- _Problem statement_: In the entries below, find the line with "(rangesContain (subtractRanges a" and the line with "intros Ha Hb". Reproduce those two lines and every line between them exactly, and nothing more.

- _Available data_:
★ ★ ★
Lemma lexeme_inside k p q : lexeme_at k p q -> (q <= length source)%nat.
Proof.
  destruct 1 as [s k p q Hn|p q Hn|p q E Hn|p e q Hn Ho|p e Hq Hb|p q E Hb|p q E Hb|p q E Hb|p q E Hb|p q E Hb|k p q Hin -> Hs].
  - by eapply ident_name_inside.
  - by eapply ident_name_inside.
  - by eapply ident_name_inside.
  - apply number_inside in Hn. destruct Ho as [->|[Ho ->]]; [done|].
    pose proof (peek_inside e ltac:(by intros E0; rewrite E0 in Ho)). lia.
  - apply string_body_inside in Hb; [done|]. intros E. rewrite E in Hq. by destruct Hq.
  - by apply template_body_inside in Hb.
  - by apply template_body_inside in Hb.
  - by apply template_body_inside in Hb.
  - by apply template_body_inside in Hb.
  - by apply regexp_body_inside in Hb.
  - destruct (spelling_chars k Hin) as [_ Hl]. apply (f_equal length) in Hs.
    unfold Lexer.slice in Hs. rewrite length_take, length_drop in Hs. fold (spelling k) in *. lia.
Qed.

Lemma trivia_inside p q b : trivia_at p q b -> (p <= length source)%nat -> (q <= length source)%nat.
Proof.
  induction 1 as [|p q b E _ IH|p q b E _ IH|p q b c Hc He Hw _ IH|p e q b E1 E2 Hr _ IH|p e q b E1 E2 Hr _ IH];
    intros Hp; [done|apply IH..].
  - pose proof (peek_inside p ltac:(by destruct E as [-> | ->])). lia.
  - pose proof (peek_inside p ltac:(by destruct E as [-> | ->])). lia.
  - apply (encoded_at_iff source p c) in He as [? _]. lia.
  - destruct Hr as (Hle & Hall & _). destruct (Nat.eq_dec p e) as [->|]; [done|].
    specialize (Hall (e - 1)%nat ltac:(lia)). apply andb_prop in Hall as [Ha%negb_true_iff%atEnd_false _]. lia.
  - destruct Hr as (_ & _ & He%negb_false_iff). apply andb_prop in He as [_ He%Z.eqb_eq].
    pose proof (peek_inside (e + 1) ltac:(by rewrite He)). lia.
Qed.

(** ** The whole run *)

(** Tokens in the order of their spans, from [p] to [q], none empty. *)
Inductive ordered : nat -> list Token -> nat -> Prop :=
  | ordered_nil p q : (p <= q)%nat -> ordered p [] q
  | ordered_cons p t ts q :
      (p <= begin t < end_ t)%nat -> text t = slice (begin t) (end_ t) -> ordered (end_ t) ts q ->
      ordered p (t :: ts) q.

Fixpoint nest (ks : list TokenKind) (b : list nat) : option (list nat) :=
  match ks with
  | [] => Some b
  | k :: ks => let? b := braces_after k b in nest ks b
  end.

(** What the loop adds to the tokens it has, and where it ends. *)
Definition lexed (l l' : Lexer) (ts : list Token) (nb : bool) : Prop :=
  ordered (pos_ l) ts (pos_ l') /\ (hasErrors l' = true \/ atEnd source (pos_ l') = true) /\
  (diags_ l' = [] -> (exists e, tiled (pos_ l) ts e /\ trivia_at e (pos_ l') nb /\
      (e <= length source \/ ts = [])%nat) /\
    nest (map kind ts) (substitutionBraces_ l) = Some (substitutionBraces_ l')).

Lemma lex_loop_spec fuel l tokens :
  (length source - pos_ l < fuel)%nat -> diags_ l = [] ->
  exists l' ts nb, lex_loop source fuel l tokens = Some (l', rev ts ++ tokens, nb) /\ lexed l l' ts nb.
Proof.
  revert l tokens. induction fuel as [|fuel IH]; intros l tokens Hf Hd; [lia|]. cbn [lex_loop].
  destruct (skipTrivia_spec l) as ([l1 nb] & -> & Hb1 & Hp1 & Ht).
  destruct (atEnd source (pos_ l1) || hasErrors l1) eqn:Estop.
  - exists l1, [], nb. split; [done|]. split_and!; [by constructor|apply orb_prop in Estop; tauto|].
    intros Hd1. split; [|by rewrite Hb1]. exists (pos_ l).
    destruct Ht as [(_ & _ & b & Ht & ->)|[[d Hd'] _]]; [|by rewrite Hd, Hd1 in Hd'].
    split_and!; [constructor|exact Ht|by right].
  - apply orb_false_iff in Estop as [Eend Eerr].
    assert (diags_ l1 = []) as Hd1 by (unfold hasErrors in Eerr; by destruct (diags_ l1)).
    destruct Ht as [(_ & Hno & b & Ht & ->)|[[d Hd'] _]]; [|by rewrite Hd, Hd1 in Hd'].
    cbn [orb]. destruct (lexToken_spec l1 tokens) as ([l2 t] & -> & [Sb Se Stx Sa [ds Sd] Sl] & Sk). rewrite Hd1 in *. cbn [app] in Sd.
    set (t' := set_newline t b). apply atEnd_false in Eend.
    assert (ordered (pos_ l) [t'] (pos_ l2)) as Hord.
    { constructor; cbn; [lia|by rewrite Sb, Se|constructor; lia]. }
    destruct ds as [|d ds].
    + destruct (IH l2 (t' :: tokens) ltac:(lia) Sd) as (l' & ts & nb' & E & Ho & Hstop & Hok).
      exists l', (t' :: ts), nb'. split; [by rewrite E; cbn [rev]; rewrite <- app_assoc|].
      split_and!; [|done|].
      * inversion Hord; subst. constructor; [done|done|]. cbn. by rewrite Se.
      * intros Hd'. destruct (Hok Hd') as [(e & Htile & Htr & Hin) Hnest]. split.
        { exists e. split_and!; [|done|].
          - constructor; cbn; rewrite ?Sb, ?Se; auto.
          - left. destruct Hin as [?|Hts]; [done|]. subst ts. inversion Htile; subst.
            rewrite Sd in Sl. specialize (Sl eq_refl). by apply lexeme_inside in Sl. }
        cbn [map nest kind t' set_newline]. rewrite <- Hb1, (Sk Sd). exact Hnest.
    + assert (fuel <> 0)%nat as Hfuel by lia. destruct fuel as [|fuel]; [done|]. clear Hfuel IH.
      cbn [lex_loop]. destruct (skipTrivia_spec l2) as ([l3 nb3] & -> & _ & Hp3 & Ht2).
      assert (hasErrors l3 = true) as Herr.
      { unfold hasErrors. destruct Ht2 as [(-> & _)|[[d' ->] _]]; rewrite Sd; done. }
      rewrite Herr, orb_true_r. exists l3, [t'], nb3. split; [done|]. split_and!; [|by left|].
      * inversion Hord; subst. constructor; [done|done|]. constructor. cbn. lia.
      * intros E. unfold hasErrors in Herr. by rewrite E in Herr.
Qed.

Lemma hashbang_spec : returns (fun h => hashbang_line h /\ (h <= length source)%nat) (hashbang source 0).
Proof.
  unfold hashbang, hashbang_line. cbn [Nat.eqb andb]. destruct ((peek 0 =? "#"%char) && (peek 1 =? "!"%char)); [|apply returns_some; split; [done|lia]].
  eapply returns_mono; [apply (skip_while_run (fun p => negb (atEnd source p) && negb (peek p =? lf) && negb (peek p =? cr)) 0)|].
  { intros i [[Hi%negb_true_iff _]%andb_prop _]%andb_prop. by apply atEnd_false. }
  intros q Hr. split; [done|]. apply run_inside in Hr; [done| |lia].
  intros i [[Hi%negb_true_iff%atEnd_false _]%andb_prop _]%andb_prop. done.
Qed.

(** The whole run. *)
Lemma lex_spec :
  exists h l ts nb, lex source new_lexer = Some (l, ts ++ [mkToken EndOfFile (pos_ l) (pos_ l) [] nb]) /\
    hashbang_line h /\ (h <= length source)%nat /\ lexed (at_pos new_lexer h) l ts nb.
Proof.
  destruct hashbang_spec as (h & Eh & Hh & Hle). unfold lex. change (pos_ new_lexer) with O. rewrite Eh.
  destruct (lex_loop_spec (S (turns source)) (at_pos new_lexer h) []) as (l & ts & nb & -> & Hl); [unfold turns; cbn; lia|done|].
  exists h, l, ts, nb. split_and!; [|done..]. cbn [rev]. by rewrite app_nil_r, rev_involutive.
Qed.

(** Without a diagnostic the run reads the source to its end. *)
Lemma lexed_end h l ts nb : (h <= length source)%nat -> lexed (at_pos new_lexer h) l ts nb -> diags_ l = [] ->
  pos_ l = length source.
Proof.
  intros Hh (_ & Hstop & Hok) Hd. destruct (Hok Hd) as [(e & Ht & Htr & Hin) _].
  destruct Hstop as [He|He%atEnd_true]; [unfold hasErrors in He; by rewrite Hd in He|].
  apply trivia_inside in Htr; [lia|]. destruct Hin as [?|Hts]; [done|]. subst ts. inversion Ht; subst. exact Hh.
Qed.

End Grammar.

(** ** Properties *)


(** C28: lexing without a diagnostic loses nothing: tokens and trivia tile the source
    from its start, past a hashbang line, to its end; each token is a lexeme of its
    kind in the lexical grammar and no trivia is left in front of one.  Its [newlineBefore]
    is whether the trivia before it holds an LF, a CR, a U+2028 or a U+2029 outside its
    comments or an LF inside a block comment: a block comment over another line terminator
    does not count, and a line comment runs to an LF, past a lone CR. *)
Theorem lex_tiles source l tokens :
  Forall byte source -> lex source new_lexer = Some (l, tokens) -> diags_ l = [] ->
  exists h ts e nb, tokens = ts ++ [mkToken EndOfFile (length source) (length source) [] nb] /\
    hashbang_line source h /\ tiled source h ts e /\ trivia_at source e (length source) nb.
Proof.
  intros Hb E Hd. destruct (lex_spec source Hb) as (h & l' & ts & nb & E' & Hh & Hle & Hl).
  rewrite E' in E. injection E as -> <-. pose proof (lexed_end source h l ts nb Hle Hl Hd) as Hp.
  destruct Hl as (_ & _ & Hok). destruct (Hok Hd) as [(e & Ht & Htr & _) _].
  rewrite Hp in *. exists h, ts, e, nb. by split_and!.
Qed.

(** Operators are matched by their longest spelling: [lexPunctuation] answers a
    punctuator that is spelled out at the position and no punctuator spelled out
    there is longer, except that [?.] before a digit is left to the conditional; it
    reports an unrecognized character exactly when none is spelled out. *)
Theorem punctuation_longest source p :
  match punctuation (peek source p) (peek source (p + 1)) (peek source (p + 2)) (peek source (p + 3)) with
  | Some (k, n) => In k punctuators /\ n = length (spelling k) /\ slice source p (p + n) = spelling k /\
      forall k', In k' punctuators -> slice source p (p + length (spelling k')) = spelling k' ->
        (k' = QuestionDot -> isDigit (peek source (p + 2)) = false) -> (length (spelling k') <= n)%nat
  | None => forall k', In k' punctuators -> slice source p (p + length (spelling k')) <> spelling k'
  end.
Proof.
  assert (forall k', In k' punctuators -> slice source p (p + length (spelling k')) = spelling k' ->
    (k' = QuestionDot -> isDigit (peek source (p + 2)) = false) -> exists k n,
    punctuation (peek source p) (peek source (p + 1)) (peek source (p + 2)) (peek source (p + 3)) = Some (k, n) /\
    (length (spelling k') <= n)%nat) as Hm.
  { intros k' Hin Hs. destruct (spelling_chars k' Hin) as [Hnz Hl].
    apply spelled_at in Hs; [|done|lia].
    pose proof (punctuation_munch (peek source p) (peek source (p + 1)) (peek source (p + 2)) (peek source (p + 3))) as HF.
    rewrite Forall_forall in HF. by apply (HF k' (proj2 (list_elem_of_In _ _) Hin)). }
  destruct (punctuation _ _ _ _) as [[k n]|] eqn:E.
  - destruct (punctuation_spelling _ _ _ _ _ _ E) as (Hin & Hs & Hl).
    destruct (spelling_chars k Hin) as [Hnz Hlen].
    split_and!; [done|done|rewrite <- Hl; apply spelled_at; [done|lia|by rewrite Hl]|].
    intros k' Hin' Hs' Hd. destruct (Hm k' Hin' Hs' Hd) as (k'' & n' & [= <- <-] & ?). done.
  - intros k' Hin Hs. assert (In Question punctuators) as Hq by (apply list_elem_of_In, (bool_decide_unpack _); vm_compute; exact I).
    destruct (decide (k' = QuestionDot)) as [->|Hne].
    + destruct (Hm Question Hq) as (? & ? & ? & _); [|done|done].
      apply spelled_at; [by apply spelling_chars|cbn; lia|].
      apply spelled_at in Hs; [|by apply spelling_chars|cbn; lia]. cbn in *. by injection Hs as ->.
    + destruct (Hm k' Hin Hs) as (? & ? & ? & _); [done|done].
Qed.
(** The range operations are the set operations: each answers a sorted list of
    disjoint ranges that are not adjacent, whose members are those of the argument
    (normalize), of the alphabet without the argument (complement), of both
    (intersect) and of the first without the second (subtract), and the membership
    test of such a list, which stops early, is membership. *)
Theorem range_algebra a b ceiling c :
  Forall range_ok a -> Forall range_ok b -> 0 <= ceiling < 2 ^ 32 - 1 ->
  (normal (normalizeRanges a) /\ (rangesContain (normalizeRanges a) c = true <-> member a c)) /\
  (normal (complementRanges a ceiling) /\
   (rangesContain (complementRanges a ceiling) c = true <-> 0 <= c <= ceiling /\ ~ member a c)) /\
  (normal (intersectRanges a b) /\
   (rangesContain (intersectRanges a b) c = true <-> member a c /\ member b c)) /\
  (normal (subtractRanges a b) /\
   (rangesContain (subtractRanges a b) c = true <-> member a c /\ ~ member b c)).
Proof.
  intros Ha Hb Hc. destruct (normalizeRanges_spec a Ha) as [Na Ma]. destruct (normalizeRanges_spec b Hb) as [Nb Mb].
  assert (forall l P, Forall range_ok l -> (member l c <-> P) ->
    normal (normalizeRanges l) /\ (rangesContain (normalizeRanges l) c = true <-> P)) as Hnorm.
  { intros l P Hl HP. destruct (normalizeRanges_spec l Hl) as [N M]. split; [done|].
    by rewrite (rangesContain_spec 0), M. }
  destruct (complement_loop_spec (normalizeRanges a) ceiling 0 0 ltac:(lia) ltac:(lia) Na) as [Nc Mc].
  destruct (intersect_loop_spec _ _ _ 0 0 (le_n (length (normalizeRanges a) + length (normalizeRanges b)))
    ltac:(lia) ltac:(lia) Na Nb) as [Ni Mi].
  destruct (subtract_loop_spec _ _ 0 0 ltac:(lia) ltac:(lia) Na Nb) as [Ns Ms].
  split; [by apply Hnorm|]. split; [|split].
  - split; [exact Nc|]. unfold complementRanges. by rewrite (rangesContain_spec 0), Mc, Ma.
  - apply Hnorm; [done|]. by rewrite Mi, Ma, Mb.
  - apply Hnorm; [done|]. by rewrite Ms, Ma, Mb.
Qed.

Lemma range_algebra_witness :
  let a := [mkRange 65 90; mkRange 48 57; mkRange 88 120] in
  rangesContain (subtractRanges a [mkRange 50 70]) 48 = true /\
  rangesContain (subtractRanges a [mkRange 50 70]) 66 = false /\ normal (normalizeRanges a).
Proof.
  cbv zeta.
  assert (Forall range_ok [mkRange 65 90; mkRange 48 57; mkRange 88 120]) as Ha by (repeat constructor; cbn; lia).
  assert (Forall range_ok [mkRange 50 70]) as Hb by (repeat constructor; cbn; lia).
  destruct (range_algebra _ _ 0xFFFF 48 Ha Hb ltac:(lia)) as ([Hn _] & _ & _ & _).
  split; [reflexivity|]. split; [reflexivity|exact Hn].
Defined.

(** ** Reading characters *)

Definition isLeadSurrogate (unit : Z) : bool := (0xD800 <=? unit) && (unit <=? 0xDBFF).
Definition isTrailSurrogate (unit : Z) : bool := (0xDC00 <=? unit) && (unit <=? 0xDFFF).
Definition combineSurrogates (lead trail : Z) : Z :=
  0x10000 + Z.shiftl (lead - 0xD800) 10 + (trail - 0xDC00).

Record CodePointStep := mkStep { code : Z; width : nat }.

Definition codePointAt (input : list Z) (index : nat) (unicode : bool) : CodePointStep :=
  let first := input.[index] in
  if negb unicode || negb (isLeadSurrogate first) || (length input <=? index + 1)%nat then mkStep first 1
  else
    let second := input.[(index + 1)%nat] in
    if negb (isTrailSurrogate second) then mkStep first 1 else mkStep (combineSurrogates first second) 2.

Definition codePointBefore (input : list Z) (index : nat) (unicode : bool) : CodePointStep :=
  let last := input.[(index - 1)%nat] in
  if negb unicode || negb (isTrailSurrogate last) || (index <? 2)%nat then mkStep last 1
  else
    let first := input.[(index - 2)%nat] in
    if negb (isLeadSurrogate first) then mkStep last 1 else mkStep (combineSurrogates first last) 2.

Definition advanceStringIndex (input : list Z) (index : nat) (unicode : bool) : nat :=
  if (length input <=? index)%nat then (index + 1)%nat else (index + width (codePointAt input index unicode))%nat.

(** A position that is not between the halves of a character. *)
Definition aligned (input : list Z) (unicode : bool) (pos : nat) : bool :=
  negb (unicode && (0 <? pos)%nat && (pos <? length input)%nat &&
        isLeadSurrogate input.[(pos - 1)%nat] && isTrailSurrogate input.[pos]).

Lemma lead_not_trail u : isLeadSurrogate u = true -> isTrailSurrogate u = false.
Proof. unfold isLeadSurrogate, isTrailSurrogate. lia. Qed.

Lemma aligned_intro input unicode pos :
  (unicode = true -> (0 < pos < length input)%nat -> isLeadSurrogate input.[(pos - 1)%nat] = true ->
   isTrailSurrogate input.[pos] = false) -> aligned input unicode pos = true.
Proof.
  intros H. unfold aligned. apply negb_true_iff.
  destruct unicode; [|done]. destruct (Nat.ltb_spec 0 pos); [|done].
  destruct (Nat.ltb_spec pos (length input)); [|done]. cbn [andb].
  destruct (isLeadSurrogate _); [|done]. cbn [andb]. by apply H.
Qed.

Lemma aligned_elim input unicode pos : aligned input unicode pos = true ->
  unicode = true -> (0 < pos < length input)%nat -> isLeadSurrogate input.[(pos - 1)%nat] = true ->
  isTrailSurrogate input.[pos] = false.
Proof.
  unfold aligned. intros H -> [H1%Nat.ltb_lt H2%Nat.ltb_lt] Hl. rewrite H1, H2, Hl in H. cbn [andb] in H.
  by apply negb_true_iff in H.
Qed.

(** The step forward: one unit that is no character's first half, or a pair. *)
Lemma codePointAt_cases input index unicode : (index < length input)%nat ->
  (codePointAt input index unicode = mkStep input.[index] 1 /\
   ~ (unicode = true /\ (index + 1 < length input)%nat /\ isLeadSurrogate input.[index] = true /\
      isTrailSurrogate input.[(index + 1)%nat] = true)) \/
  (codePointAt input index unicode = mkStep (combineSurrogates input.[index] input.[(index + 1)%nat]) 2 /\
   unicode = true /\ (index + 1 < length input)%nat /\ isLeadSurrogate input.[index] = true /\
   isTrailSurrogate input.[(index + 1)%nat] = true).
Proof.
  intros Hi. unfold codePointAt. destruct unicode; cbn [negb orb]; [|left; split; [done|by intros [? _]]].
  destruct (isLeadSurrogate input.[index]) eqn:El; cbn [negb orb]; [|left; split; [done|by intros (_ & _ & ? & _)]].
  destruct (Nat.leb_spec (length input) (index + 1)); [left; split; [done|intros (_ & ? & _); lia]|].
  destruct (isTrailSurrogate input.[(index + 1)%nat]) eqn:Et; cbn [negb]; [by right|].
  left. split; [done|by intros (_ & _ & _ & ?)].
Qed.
★ ★ ★
- _Completed task_:
   (rangesContain (subtractRanges a b) c = true <-> member a c /\ ~ member b c)).
Proof.
  intros Ha Hb Hc. destruct (normalizeRanges_spec a Ha) as [Na Ma]. destruct (normalizeRanges_spec b Hb) as [Nb Mb].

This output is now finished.